▶ **What is expected**: When a line below contains the string "done", show that line.

***** Given records *****

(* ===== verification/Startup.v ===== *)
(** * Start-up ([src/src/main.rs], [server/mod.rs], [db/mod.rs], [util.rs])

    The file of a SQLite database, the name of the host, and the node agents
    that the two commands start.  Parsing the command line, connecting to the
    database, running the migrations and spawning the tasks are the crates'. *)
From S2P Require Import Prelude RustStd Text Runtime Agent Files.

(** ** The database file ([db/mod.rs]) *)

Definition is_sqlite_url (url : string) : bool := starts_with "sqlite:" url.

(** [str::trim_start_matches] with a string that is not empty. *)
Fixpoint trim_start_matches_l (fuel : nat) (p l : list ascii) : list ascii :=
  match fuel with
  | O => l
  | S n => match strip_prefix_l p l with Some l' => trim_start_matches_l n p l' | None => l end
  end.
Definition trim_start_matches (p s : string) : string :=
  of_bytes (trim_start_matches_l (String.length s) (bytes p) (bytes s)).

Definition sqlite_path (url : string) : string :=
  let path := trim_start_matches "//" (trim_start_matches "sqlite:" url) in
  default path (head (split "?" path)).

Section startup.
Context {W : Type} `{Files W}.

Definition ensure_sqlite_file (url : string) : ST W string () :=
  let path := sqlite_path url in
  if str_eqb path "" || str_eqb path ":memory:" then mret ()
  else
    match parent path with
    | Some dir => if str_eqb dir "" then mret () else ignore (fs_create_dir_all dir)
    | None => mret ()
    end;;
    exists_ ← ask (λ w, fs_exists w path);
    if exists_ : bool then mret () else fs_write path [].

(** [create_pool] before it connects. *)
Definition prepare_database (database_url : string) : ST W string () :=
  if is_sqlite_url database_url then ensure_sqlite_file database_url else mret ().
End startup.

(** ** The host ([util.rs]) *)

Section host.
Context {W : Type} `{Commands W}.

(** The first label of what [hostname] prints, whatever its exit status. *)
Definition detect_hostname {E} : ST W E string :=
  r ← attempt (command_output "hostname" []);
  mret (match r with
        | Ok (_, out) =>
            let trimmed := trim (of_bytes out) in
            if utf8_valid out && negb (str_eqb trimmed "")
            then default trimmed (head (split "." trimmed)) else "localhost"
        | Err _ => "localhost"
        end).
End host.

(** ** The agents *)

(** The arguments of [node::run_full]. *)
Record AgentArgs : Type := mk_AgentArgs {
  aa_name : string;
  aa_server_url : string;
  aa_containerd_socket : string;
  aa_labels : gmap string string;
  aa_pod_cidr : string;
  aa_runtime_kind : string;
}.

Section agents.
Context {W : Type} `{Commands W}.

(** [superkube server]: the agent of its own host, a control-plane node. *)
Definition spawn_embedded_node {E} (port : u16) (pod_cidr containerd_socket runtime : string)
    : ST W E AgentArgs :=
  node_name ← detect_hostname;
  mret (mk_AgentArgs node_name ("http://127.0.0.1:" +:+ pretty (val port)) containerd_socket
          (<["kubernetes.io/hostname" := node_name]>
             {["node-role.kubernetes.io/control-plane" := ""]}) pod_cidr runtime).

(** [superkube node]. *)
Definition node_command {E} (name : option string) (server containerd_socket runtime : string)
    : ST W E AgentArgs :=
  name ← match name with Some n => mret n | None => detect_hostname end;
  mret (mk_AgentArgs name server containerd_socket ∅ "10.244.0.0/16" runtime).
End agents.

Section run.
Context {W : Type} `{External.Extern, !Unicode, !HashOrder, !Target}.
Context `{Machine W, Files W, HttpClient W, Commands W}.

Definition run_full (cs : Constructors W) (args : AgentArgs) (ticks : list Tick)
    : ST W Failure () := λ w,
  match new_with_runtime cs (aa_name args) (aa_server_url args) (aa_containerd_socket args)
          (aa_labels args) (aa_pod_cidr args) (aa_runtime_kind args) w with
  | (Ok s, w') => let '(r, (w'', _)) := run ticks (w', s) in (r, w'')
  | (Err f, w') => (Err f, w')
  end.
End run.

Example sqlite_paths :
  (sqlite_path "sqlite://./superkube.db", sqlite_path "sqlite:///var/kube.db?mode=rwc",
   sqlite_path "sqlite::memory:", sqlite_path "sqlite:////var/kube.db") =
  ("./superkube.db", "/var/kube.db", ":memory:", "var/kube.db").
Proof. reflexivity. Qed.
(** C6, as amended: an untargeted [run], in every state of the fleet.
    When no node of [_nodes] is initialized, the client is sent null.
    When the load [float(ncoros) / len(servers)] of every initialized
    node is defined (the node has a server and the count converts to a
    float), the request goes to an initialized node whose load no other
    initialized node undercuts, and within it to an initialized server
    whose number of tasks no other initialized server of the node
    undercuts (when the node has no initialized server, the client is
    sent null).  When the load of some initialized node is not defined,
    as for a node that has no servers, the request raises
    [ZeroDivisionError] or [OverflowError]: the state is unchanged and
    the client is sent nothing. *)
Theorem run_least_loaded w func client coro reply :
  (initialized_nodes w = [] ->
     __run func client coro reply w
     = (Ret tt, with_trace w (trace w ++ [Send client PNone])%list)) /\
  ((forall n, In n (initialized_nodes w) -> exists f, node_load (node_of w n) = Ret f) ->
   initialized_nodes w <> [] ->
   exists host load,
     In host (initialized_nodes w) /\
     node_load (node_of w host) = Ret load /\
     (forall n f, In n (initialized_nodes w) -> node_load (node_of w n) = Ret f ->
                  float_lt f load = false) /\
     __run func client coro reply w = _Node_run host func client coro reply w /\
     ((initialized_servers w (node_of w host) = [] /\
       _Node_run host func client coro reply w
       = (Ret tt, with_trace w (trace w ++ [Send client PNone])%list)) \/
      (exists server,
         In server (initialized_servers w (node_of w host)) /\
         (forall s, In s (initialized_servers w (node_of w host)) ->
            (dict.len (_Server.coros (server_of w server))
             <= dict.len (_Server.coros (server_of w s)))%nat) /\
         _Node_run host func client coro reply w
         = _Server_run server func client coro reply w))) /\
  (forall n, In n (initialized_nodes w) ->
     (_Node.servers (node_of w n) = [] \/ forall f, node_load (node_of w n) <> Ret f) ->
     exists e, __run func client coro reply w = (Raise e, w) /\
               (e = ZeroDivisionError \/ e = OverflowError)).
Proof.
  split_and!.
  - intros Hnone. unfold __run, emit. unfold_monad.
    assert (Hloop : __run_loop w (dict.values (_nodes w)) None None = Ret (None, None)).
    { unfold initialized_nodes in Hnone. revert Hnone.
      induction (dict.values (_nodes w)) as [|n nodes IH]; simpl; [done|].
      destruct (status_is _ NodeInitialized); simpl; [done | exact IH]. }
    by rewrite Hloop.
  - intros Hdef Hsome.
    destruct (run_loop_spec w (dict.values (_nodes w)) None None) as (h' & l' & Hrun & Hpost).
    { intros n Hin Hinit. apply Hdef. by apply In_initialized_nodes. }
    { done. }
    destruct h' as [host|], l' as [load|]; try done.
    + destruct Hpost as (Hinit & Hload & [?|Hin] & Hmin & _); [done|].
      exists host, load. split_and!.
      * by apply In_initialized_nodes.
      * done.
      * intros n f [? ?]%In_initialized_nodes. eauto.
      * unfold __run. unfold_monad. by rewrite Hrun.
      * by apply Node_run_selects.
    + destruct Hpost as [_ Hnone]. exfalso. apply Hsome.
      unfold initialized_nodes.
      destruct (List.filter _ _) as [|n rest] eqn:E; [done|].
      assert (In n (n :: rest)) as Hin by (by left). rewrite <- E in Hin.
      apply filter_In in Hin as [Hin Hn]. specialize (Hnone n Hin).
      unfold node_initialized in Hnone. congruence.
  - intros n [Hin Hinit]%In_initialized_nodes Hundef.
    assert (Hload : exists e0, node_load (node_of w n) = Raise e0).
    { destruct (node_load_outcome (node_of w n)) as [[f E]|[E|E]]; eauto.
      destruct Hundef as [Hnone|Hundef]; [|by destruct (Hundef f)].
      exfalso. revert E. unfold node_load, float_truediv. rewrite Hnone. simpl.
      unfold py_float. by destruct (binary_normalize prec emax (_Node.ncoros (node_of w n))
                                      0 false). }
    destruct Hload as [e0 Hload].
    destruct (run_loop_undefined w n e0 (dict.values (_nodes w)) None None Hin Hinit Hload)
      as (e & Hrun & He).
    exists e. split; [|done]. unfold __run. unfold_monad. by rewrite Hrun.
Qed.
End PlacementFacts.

*****

▶ **Written solution**:
      induction (dict.values (_nodes w)) as [|n nodes IH]; simpl; [done|].
      destruct (status_is _ NodeInitialized); simpl; [done | exact IH]. }
    { done. }
    destruct h' as [host|], l' as [load|]; try done.
    + destruct Hpost as (Hinit & Hload & [?|Hin] & Hmin & _); [done|].
      * done.
      destruct (List.filter _ _) as [|n rest] eqn:E; [done|].
    exists e. split; [|done]. unfold __run. unfold_monad. by rewrite Hrun.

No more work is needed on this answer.